• **MATERIAL TO PROCESS**:

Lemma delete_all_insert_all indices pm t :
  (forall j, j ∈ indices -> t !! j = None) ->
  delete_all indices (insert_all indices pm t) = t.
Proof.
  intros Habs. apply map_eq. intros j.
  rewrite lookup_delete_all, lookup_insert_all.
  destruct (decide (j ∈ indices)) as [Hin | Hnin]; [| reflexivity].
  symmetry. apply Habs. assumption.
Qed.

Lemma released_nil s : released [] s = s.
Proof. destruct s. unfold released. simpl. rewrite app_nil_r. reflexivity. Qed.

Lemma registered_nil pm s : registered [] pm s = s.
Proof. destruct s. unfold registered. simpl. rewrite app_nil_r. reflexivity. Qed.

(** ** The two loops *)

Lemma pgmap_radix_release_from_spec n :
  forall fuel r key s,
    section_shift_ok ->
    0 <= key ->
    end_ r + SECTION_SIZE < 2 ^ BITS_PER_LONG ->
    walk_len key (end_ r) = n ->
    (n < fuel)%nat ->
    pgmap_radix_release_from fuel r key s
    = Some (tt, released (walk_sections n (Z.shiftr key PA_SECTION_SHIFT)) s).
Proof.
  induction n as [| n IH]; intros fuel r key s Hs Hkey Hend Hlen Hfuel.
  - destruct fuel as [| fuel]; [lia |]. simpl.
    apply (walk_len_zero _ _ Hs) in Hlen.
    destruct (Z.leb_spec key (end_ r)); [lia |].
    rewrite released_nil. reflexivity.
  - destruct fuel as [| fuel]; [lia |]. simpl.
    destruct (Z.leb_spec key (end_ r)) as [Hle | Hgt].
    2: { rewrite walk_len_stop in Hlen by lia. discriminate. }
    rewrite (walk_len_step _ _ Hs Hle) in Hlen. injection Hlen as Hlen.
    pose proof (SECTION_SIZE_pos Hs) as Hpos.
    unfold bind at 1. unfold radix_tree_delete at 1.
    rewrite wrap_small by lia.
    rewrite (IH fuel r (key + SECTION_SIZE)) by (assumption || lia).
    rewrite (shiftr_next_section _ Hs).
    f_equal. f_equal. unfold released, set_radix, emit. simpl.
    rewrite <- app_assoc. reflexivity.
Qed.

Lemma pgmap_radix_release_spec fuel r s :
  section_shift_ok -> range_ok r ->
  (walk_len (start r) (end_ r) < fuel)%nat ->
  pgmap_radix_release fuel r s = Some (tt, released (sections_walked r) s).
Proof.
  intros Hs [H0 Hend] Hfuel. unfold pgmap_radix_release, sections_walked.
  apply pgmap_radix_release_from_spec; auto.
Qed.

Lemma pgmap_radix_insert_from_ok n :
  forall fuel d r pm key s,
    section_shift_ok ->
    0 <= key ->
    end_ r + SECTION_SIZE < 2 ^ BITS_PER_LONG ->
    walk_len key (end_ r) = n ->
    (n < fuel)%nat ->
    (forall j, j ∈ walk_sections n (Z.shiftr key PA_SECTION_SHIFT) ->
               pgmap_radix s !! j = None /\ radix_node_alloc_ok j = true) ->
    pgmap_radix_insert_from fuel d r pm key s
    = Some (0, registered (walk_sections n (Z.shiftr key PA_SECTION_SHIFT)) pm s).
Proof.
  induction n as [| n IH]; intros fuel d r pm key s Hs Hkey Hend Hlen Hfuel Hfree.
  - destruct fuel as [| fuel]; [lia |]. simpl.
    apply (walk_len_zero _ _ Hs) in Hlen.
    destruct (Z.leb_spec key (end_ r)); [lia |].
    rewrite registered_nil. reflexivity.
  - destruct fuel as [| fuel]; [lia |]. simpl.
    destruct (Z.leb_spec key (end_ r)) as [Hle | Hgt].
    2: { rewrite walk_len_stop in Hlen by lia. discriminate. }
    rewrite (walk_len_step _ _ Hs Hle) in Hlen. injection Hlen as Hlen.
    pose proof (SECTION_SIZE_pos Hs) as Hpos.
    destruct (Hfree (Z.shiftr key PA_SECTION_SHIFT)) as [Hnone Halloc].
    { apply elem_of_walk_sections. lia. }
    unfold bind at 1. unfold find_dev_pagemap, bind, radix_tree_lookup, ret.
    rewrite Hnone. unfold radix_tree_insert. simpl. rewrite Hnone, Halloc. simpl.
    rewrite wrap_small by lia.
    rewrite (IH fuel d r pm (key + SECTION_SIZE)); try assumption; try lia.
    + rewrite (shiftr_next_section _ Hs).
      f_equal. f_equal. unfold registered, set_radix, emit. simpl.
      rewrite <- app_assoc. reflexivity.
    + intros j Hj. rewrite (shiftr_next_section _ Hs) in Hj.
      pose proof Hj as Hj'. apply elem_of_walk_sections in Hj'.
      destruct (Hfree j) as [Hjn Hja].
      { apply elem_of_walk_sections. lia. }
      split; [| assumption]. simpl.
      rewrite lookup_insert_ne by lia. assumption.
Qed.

• **YOUR INSTRUCTIONS**: Return the opening line of the data and every line after it through the line containing "destruct (decide (j", please, exactly as written and with nothing added.

• **SOLUTION FOR THIS EXERCISE**:
Lemma delete_all_insert_all indices pm t :
  (forall j, j ∈ indices -> t !! j = None) ->
  delete_all indices (insert_all indices pm t) = t.
Proof.
  intros Habs. apply map_eq. intros j.
  rewrite lookup_delete_all, lookup_insert_all.
  destruct (decide (j ∈ indices)) as [Hin | Hnin]; [| reflexivity].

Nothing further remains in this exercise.